Once the line with "x. unfold shared." is found in the data, output it and each following line exactly, up to and including the line with "rewrite size_union, size_singleton;", and nothing before or after.

(Given data begins)

(* ===== verification/HotplugSpec.v ===== *)
(** * HotplugSpec: what the hotplug steps count

    CPUs that go up and down: the active mask, the number of cores with several
    threads up and the number of CPUs frozen for a suspend; and the refused step
    that counts wrongly. *)

From S2P Require Import Prelude Task KernelApi Prio Rq RqClock Uclamp UclampTrace RemoteTick.
From S2P Require Import State Sched SchedFacts ScheduleSpec Setprio TaskLock Affinity AffinitySpec Fork Tick Hotplug.

(** ** Counting cores *)

Section Cores.
Variable core_of : Z -> Z.

Definition siblings (online : gset Z) (core : Z) : gset Z := filter (fun c => core_of c = core) online.
Definition shared (online : gset Z) (core : Z) : Prop := (2 <= size (siblings online core))%nat.
#[export] Instance shared_dec online core : Decision (shared online core).
Proof. unfold shared. apply _. Defined.

(** The cores with at least two threads up. *)
Definition smt_cores (online : gset Z) : Z :=
  Z.of_nat (size (filter (shared online) (set_map core_of online : gset Z))).

Lemma siblings_add online c core :
  siblings ({[ c ]} ∪ online) core = (if decide (core_of c = core) then {[ c ]} else ∅) ∪ siblings online core.
Proof.
  apply set_eq. intros x. unfold siblings. rewrite elem_of_union, !elem_of_filter, elem_of_union, elem_of_singleton.
  destruct (decide (core_of c = core)) as [E|E]; [rewrite elem_of_singleton|rewrite elem_of_empty].
  - split; [intros [? [->|?]]; [by left|by right]|intros [->|[? ?]]; split; first [done|by left|by right]].
  - split; [intros [? [->|?]]; [done|by right]|intros [[]|[? ?]]; split; first [done|by right]].
Qed.

Lemma siblings_add_size online c core :
  c ∉ online -> size (siblings ({[ c ]} ∪ online) core) =
    ((if decide (core_of c = core) then 1 else 0) + size (siblings online core))%nat.
Proof.
  intros Hc. rewrite siblings_add. destruct (decide (core_of c = core)).
  - rewrite size_union; [by rewrite size_singleton|]. apply disjoint_singleton_l. intros Hx. apply Hc.
    unfold siblings in Hx. by apply elem_of_filter in Hx as [_ ?].
  - by rewrite (left_id_L ∅ _).
Qed.

Lemma shared_core online core : shared online core -> core ∈ (set_map core_of online : gset Z).
Proof.
  intros Hx. unfold shared, siblings in Hx. apply elem_of_map.
  destruct (set_choose_or_empty (filter (fun c => core_of c = core) online)) as [[y Hy]|He].
  - apply elem_of_filter in Hy as [<- Hy]. by exists y.
  - rewrite He, size_empty in Hx. lia.
Qed.

(** One more thread makes a core count when it is the second. *)
Lemma smt_cores_add online c :
  c ∉ online ->
  smt_cores ({[ c ]} ∪ online) =
  smt_cores online + (if decide (size (siblings ({[ c ]} ∪ online) (core_of c)) = 2%nat) then 1 else 0).
Proof.
  intros Hc. unfold smt_cores. rewrite (siblings_add_size _ _ _ Hc), (decide_True _ _ (eq_refl (core_of c))).
  set (cores := fun o : gset Z => filter (shared o) (set_map core_of o : gset Z)).
  change (Z.of_nat (size (cores ({[ c ]} ∪ online))) = Z.of_nat (size (cores online)) +
    (if decide (1 + size (siblings online (core_of c)) = 2)%nat then 1 else 0)).
  assert (forall o x, x ∈ cores o <-> shared o x) as Hin.
  { intros o x. unfold cores. rewrite elem_of_filter. split; [by intros [? _]|]. intros Hx. by split; [|apply shared_core]. }
  clearbody cores. assert (forall x, shared ({[ c ]} ∪ online) x <->
    shared online x \/ x = core_of c /\ (1 <= size (siblings online x))%nat) as Hs.
  { intros x. unfold shared. rewrite (siblings_add_size _ _ _ Hc). case_decide; subst; split; lia. }
  case_decide as E.
  - assert (cores ({[ c ]} ∪ online) = {[ core_of c ]} ∪ cores online) as ->.
    { apply set_eq. intros x. rewrite Hin, Hs, elem_of_union, elem_of_singleton, Hin. split.
      - intros [?|[? _]]; [by right|by left].
      - intros [->|?]; [right; split; [done|lia]|by left]. }
    rewrite size_union, size_singleton; [lia|].
    apply disjoint_singleton_l. intros Hx%Hin. unfold shared in Hx. lia.
  - assert (cores ({[ c ]} ∪ online) = cores online) as ->; [|lia].
    apply set_eq. intros x. rewrite Hin, Hs, Hin. split; [|by left]. intros [?|[-> Hx]]; [done|]. unfold shared. lia.
Qed.

(** One thread less, when it was the second. *)
Lemma smt_cores_remove online c :
  c ∈ online ->
  smt_cores (online ∖ {[ c ]}) =
  smt_cores online - (if decide (size (siblings online (core_of c)) = 2%nat) then 1 else 0).
Proof.
  intros Hc. assert ({[ c ]} ∪ (online ∖ {[ c ]}) = online) as E.
  { symmetry. apply union_difference_singleton_L. exact Hc. }
  assert (c ∉ online ∖ {[ c ]}) as Hn by (apply not_elem_of_difference; right; by apply elem_of_singleton).
  pose proof (smt_cores_add (online ∖ {[ c ]}) c Hn) as H. rewrite E in H. lia.
Qed.
End Cores.

(** ** What the steps leave alone *)

(** The masks and counters of hotplug, and which run queues are locked. *)
Record hp_frame (s s' : kstate) : Prop := {
  hp_online : k_online s' = k_online s;
  hp_active : k_active s' = k_active s;
  hp_smt : k_smt_present s' = k_smt_present s;
  hp_frozen : k_cpus_frozen s' = k_cpus_frozen s;
  hp_init : k_smp_initialized s' = k_smp_initialized s;
  hp_locks c : rq_lock <$> k_rqs s' !! c = rq_lock <$> k_rqs s !! c
}.

#[export] Instance hp_frame_preorder : PreOrder hp_frame.
Proof.
  split; [by split|]. intros s1 s2 s3 [] []. split; [congruence..|]. intros c. congruence.
Qed.

(** Cpusets, scheduling domains and the classes keep to their own; a thread's
    siblings are the threads of its core that are up; a CPU is in the span of its
    root domain. *)
Class HotplugLaws {V : SetprioEnv} (core_of : Z -> Z) (H : HotplugEnv) : Prop := {
  law_update_cpusets s : hp_frame s (cpuset_update_active_cpus s);
  law_force_rebuild s : hp_frame s (cpuset_force_rebuild s);
  law_partition s : hp_frame s (partition_sched_domains s);
  law_numa_set cpu s : hp_frame s (sched_domains_numa_masks_set cpu s);
  law_numa_clear cpu s : hp_frame s (sched_domains_numa_masks_clear cpu s);
  law_rq_online c cpu s : hp_frame s (op_rq_online c cpu s);
  law_rq_offline c cpu s : hp_frame s (op_rq_offline c cpu s);
  law_rd_span s cpu : rq_has_rd s cpu = true -> cpu ∈ rd_span cpu;
  law_smt_config : CONFIG_SCHED_SMT = true;
  law_smt_mask s cpu : cpu_smt_mask s cpu = siblings core_of (k_online s) (core_of cpu)
}.

Section Steps.
Context {V : SetprioEnv} {H : HotplugEnv} (core_of : Z -> Z) {HL : HotplugLaws core_of H}.

Lemma wp_frame_step {X} (m : M unit) (k : M X) s0 s Q :
  hp_frame s0 s -> wp m (fun _ s' => hp_frame s s') s ->
  (forall s', hp_frame s0 s' -> wp k Q s') -> wp (m;; k) Q s.
Proof.
  intros H0 Hm Hk. apply wp_bind. eapply wp_mono; [exact Hm|]. cbn beta. intros _ s' H1. apply Hk. by etransitivity.
Qed.

Lemma wp_hook f s : (forall s, hp_frame s (f s)) -> wp (modify f) (fun _ s' => hp_frame s s') s.
Proof. intros Hf. apply wp_modify. apply Hf. Qed.

Lemma hp_frame_active s s' a : hp_frame s s' -> hp_frame (s <| k_active := a |>) (s' <| k_active := a |>).
Proof. intros []. by split. Qed.
Lemma hp_frame_online s s' a : hp_frame s s' -> hp_frame (s <| k_online := a |>) (s' <| k_online := a |>).
Proof. intros []. by split. Qed.
Lemma hp_frame_frozen s s' a : hp_frame s s' -> hp_frame (s <| k_cpus_frozen := a |>) (s' <| k_cpus_frozen := a |>).
Proof. intros []. by split. Qed.

Lemma wp_set_rq_frame c f s :
  is_Some (k_rqs s !! c) -> (forall r, rq_lock (f r) = rq_lock r) -> wp (set_rq c f) (fun _ s' => hp_frame s s') s.
Proof.
  intros Hr Hf. apply wp_upd_rq; [exact Hr|]. split; try done. intros d. rewrite upd_rq_lookup. case_decide; [|done].
  destruct (k_rqs s !! d); [|done]. cbn. by rewrite Hf.
Qed.

Lemma wp_for_each_class f s :
  (forall c s, hp_frame s (f c s)) -> wp (for_each_class f) (fun _ s' => hp_frame s s') s.
Proof.
  intros Hf. unfold for_each_class. generalize s. induction classes as [|c l IH]; intros x; cbn [foldr]; [done|].
  eapply (wp_frame_step _ _ x); [done|by apply wp_hook|]. intros y Hy. eapply wp_mono; [apply IH|]. cbn beta.
  intros _ z Hz. by etransitivity.
Qed.

Lemma hp_rq_some s s' c : hp_frame s s' -> is_Some (k_rqs s !! c) -> is_Some (k_rqs s' !! c).
Proof. intros Hf [r Hr]. pose proof (hp_locks _ _ Hf c) as Hl. rewrite Hr in Hl. destruct (k_rqs s' !! c); [by eexists|done]. Qed.

Lemma wp_set_rq_online c s : is_Some (k_rqs s !! c) -> wp (set_rq_online c) (fun _ s' => hp_frame s s') s.
Proof using HL.
  intros [r Hr]. unfold set_rq_online. apply wp_bind. eapply wp_rq_of; [exact Hr|]. destruct (online r); cbn [negb when]; [done|].
  eapply (wp_frame_step _ _ s); [done|by apply wp_modify|]. intros s1 H1.
  eapply wp_frame_step; [exact H1|apply wp_set_rq_frame; [by eapply hp_rq_some|done]|]. intros s2 H2.
  eapply wp_mono; [apply wp_for_each_class; intros cl x; apply law_rq_online|]. cbn beta. intros _ s3 H3. by etransitivity.
Qed.

Lemma wp_set_rq_offline c s : is_Some (k_rqs s !! c) -> wp (set_rq_offline c) (fun _ s' => hp_frame s s') s.
Proof using HL.
  intros [r Hr]. unfold set_rq_offline. apply wp_bind. eapply wp_rq_of; [exact Hr|]. destruct (online r); cbn [negb when]; [|done].
  eapply (wp_frame_step _ _ s); [done|apply wp_for_each_class; intros cl x; apply law_rq_offline|]. intros s1 H1.
  eapply wp_frame_step; [exact H1|by apply wp_modify|]. intros s2 H2.
  eapply wp_mono; [apply wp_set_rq_frame; [by eapply hp_rq_some|done]|]. cbn beta. intros _ s3 H3. by etransitivity.
Qed.

Lemma wp_with_root_domain c m s :
  wp m (fun _ s' => hp_frame s s') s -> wp (with_root_domain c m) (fun _ s' => hp_frame s s') s.
Proof using HL.
  intros Hm. unfold with_root_domain. apply wp_bind, wp_get. destruct (rq_has_rd s c) eqn:Hrd; [|done].
  by rewrite (bool_decide_eq_true_2 _ (law_rd_span s c Hrd)).
Qed.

(Given data ends)

◆ Worked solution
  { intros x. unfold shared. rewrite (siblings_add_size _ _ _ Hc). case_decide; subst; split; lia. }
  case_decide as E.
  - assert (cores ({[ c ]} ∪ online) = {[ core_of c ]} ∪ cores online) as ->.
    { apply set_eq. intros x. rewrite Hin, Hs, elem_of_union, elem_of_singleton, Hin. split.
      - intros [?|[? _]]; [by right|by left].
      - intros [->|?]; [right; split; [done|lia]|by left]. }
    rewrite size_union, size_singleton; [lia|].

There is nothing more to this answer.